RRM in One Paragraph
Restorative Reproductive Medicine is an approach that aims to diagnose and treat the underlying medical causes of infertility rather than bypassing them with assisted reproductive technology (ART). Where conventional reproductive endocrinology might proceed to IUI or IVF after initial workup, RRM physicians spend more time investigating hormonal imbalances, ovulatory dysfunction, endometriosis, thyroid issues, and other root causes — and attempt to correct them medically so natural conception can occur.
What RRM Treats
- Ovulatory dysfunction: Using targeted hormonal support (progesterone supplementation, letrozole, clomiphene) timed to the patient’s actual cycle rather than a standard protocol.
- Endometriosis: Surgical excision (not ablation) followed by hormonal optimization.
- PCOS: Insulin sensitizers (metformin, inositol), weight management, and ovulation induction.
- Luteal phase deficiency: Progesterone support timed to confirm post-ovulatory rise.
- Male factor: Hormonal optimization, varicocele repair, lifestyle and supplement protocols.
The Controversy
RRM has roots in Catholic medical ethics — the NaProTechnology program (Natural Procreative Technology) was developed at the Pope Paul VI Institute by Dr. Thomas Hilgers. Many RRM practitioners are faith-motivated, and some oppose IVF on religious grounds. This creates concern that RRM is being promoted as a faith-based alternative to evidence-based ART, and that mandating its coverage (as Arkansas did) is legislating religious beliefs into healthcare.

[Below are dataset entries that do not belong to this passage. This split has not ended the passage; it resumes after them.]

(** * Real-time connection and state synchronisation of the traffic dashboard

    A shallow embedding of
    - [handleResponse] and the class [WebSocketService] of
      [frontend/src/services/trafficAPI.ts], and
    - the message handler, the close and error handlers, [callApi], the
      dropzone's [onDrop] and the start/stop button of
      [frontend/src/components/TrafficDashboard.tsx],
    followed by the properties established about them. *)

From Stdlib Require Import Ascii String QArith Qminmax Qpower Lqa DecimalString.
From stdpp Require Import base option list strings gmap.

Set Warnings "-register-all".
Open Scope string_scope.

(** ** JavaScript values *)

Module JS.

(** The values a frame, a response body or a React state cell can hold:
    what [JSON.parse] produces, plus [undefined].  Numbers are kept as
    rationals; the program only tests them for truthiness and copies them. *)
Inductive jsval : Type :=
| JUndefined
| JNull
| JBool (b : bool)
| JNum (n : Q)
| JStr (s : string)
| JArr (items : list jsval)
| JObj (props : list (string * jsval)).

(** How a statement or a call ends: normally, or by a thrown exception. *)
Inductive Completion : Type := Normal | Abrupt.

(** [ToBoolean]. *)
Definition truthy (v : jsval) : bool :=
  match v with
  | JUndefined | JNull => false
  | JBool b => b
  | JNum n => negb (Qeq_bool n 0)
  | JStr s => negb (String.eqb s "")
  | JArr _ | JObj _ => true
  end.

Definition nullish (v : jsval) : bool :=
  match v with
  | JUndefined | JNull => true
  | _ => false
  end.

(** [a || b] and [a ?? b]. *)
Definition js_or (a b : jsval) : jsval := if truthy a then a else b.
Definition js_coalesce (a b : jsval) : jsval := if nullish a then b else a.

(** [typeof v === 'boolean']. *)
Definition is_boolean (v : jsval) : bool :=
  match v with JBool _ => true | _ => false end.

(** [v === 'literal']. *)
Definition strict_eq_str (v : jsval) (lit : string) : bool :=
  match v with JStr s => String.eqb s lit | _ => false end.

Fixpoint lookup_prop (k : string) (ps : list (string * jsval)) : jsval :=
  match ps with
  | [] => JUndefined
  | (k', v) :: ps' => if String.eqb k' k then v else lookup_prop k ps'
  end.

(** Defining property [k] in an object literal: an existing key keeps its
    place and takes the new value, a new key goes last. *)
Fixpoint set_prop (k : string) (v : jsval) (ps : list (string * jsval))
  : list (string * jsval) :=
  match ps with
  | [] => [(k, v)]
  | (k', v') :: ps' =>
      if String.eqb k' k then (k', v) :: ps' else (k', v') :: set_prop k v ps'
  end.

Definition index_key (i : nat) : string :=
  NilZero.string_of_uint (Nat.to_uint i).

Fixpoint chars (s : string) : list jsval :=
  match s with
  | EmptyString => []
  | String c s' => JStr (String c EmptyString) :: chars s'
  end.

Definition indexed (l : list jsval) : list (string * jsval) :=
  imap (fun i v => (index_key i, v)) l.

(** The own enumerable properties, as object spread [{...v}] copies them. *)
Definition own_enumerable (v : jsval) : list (string * jsval) :=
  match v with
  | JObj ps => ps
  | JArr l => indexed l
  | JStr s => indexed (chars s)
  | JUndefined | JNull | JBool _ | JNum _ => []
  end.

(** [v.k]: [None] stands for the [TypeError] of reading a property of
    [undefined] or [null].  Only own enumerable data properties are modelled,
    which is what the program reads: its keys are [type], [data],
    [system_status], [is_active], [emergency_type], [detected_lane],
    [total_vehicles], [emergency_mode_active] and [detail], none of them
    inherited from a prototype or built in ([length] of an array or a
    string, say, is not covered). *)
Definition get (v : jsval) (k : string) : option jsval :=
  if nullish v then None else Some (lookup_prop k (own_enumerable v)).

(** [v?.k], for the same keys. *)
Definition opt_chain (v : jsval) (k : string) : jsval :=
  if nullish v then JUndefined else lookup_prop k (own_enumerable v).

(** Whether the object has an own property [k]. *)
Definition has_prop (k : string) (ps : list (string * jsval)) : bool :=
  existsb (fun p => String.eqb (fst p) k) ps.
Definition validate_data
    (age investment_amount risk_level : option string)
    (intent_request : IntentRequest) : ValidationResult :=
  (* Validate age input *)
  if match age with
     | Some a =>
         let age := parse_int a in
         num_le age 0 || num_ge age 65
     | None => false
     end
  then build_validation_result false (Some "age") (Some age_message)
  else
  (* Validate investment amount input *)
  if match investment_amount with
     | Some i =>
         let investment_amount := parse_int i in
         num_lt investment_amount 5000
     | None => false
     end
  then build_validation_result false (Some "investmentAmount")
         (Some investment_message)
  else
  (* Validate risk level input *)
  if match risk_level with
     | Some r => negb (bool_decide (PyStr.lower r ∈ risk_levels))
     | None => false
     end
  then build_validation_result false (Some "riskLevel") (Some risk_message)
  else build_validation_result true None None.

(** [validation_result["message"]] *)
Definition result_message (validation_result : ValidationResult)
  : exn + Message :=
  match message validation_result with
  | Some msg => inr msg
  | None => inl (KeyError (Some "message"))
  end.

(** ** Dialog actions *)

Definition get_slots (intent_request : IntentRequest) : loc :=
  slots (currentIntent intent_request).

Definition elicit_slot (session_attributes : loc) (intent_name : string)
    (slots : loc) (slot_to_elicit : option string) (message : Message)
  : Response :=
  mkResponse session_attributes
    (ElicitSlot intent_name slots slot_to_elicit message).

Definition delegate (session_attributes : loc) (slots : loc) : Response :=
  mkResponse session_attributes (Delegate slots).

Definition close (session_attributes : loc) (fulfillment_state : string)
    (message : Message) : Response :=
  mkResponse session_attributes (Close fulfillment_state message).

(** ** Recommendation *)

Definition get_rec (risk_level : option string) : exn + string :=
  match risk_level with
  | None => inl (AttributeError "'NoneType' object has no attribute 'lower'")
  | Some r =>
      inr (if bool_decide (PyStr.lower r = "none")
           then "100% bonds (AGG), 0% equities (SPY)"
           else if bool_decide (PyStr.lower r = "low")
           then "60% bonds (AGG), 40% equities (SPY)"
           else if bool_decide (PyStr.lower r = "medium")
           then "40% bonds (AGG), 60% equities (SPY)"
           else if bool_decide (PyStr.lower r = "high")
           then "20% bonds (AGG), 80% equities (SPY)"
           else "Invalid Risk Level")
  end.

(** How [str.format] renders a slot value in a [{}] field. *)
Definition format_value (v : option string) : string :=
  match v with
  | Some s => s
  | None => "None"
  end.

Definition closing_content (first_name : option string)
    (portfolio_recommendation : string) : string :=
  "Thank you, " +:+ format_value first_name
  +:+ ", you should allocate your funds like so: "
  +:+ portfolio_recommendation.

(** ** Intent handler and dispatcher *)

Definition recommend_portfolio (intent_request : IntentRequest) : M Response :=
  first_name ← getitem (get_slots intent_request) (Some "firstName");
  age ← getitem (get_slots intent_request) (Some "age");
  investment_amount ←
    getitem (get_slots intent_request) (Some "investmentAmount");
  risk_level ← getitem (get_slots intent_request) (Some "riskLevel");
  let source := invocationSource intent_request in
  if bool_decide (source = "DialogCodeHook") then
    let slots := get_slots intent_request in
    let validation_result :=
      validate_data age investment_amount risk_level intent_request in
    if negb (isValid validation_result) then
      (* Clear invalid slot *)
      _ ← setitem slots (violatedSlot validation_result) None;
      msg ← lift (result_message validation_result);
      mret (elicit_slot
              (sessionAttributes intent_request)
              (name (currentIntent intent_request))
              slots
              (violatedSlot validation_result)
              msg)
    else
      let output_session_attributes := sessionAttributes intent_request in
      mret (delegate output_session_attributes (get_slots intent_request))
  else
    portfolio_recommendation ← lift (get_rec risk_level);
    mret (close
            (sessionAttributes intent_request)
            "Fulfilled"
            (mkMessage "PlainText"
               (closing_content first_name portfolio_recommendation))).

Definition dispatch (intent_request : IntentRequest) : M Response :=
  let intent_name := name (currentIntent intent_request) in
  if bool_decide (intent_name = "recommendPortfolio")
  then recommend_portfolio intent_request
  else raise (Exception ("Intent with name " +:+ intent_name
                         +:+ " not supported")).

Definition lambda_handler {Context : Type}
    (event : IntentRequest) (context : Context) : M Response :=
  dispatch event.

(** ** Notions used to state the properties *)

(** Case-insensitive equality of two characters, without [lower]: the same
    character, or an upper-case letter and its lower-case form. *)
Definition same_letter (c d : ascii) : bool :=
  Ascii.eqb c d
  || (PyStr.is_upper c && (PyStr.code d =? PyStr.code c + 32))
  || (PyStr.is_upper d && (PyStr.code c =? PyStr.code d + 32)).

Fixpoint eq_ignore_case (s t : string) : bool :=
  match s, t with
  | EmptyString, EmptyString => true
  | String c s', String d t' => same_letter c d && eq_ignore_case s' t'
  | _, _ => false
  end.
(** * make_json.py: the fixture generator of the Jetty demo

    A shallow embedding of [util/make_json.py] and of the part of the
    Python runtime the script runs on (lists, dicts, [range], the [json]
    encoder with its default settings, text files opened for writing), and
    the properties of the two fixture files it generates. *)

From Stdlib Require Import Ascii String DecimalString DecimalPos DecimalZ.
From stdpp Require Import gmap strings list fin_maps sorting.
(** The emulated remainder satisfies the same identity, with its own
    quotient. *)
Lemma emulated_rem_identity a b :
  Int128_wf a -> Int128_wf b -> Emulated.isZero b = false ->
  exists q r,
    Emulated.div a b = Ok q
    /\ Emulated.rem a b = Ok r
    /\ r = Emulated.sub a (Emulated.mul q b).
Proof.
  intros Ha Hb Hnz.
  unfold Emulated.rem. rewrite Hnz.
  destruct ((upper64bits a =? 0) && (upper64bits b =? 0)) eqn:Hfast.
  - apply andb_prop in Hfast. destruct Hfast as [Hua Hub].
    apply Z.eqb_eq in Hua, Hub.
    unfold Emulated.div. rewrite Hnz, Hua, Hub. cbn [Z.eqb andb].
    eexists. eexists. split; [ reflexivity | split; [ reflexivity | ] ].
    apply wf_bits_inj.
    + destruct a as [la ua], b as [lb ub]. unfold Int128_wf in *; cbn in *.
      unfold Emulated.isZero in Hnz; cbn in Hnz. subst ua ub.
      assert (lb <> 0).
      { intros ->. cbn in Hnz. discriminate. }
      pose proof (Z.mod_pos_bound la lb). zlia.
    + apply emulated_sub_wf.
    + destruct a as [la ua], b as [lb ub]. unfold Int128_wf in *; cbn [lower64bits upper64bits] in *.
      unfold Emulated.isZero in Hnz; cbn [lower64bits upper64bits] in Hnz. subst ua ub.
      assert (lb <> 0).
      { intros ->. cbn in Hnz. discriminate. }
      assert (0 <= la / lb <= la).
      { split; [ apply Z.div_pos; lia | ]. apply Z.div_le_upper_bound; nia. }
      rewrite emulated_sub_bits, emulated_mul_bits;
        try (unfold Int128_wf, Emulated.of_words; cbn [lower64bits upper64bits]; zlia);
        try apply emulated_mul_wf.
      unfold Emulated.of_words, bits128; cbn [lower64bits upper64bits].
      rewrite !Z.mul_0_r, !Z.add_0_r.
      pose proof (Z.mod_pos_bound la lb ltac:(lia)).
      pose proof (Z.div_mod la lb ltac:(lia)).
      assert (0 <= la / lb * lb <= la) by nia.
      rewrite (Z.mod_small (la / lb * lb)) by zlia.
      rewrite (Z.mod_small (la - _)) by (pow_consts; lia). lia.
  - destruct (Emulated.div a b) as [q|f] eqn:Hdiv.
    + exists q, (Emulated.sub a (Emulated.mul q b)). cbn [bind]. repeat split.
    + exfalso. unfold Emulated.div in Hdiv. rewrite Hnz, Hfast in Hdiv.
      repeat match type of Hdiv with
             | context [if ?c then _ else _] => destruct c
             | context [let '(_, _) := ?p in _] => destruct p
             end; discriminate.
Qed.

The counterargument: diagnosing and treating root causes of infertility is good medicine regardless of the practitioner’s motivation. Many of the interventions RRM uses (letrozole, progesterone support, excision surgery) are mainstream and evidence-based. The question is whether RRM as a framework adds anything beyond standard RE practice.
What RRM gets right: Emphasis on diagnosis before treatment. Many patients feel rushed to IVF when underlying causes haven’t been fully explored. Root-cause treatment, when possible, is cheaper, less invasive, and more sustainable than ART.
What RRM gets wrong (or at least incomplete): Some cases genuinely require IVF — severe male factor, bilateral tubal obstruction, diminished ovarian reserve. RRM practitioners who refuse to refer to ART when appropriate are doing patients a disservice. Additionally, the evidence base for NaProTechnology specifically is thin — most studies are retrospective, small, and conducted by affiliated institutions.
The policy concern: Mandating RRM coverage while restricting IVF coverage (as some proposals suggest) limits patient choice. Both should be covered, letting patients and their doctors choose the appropriate path.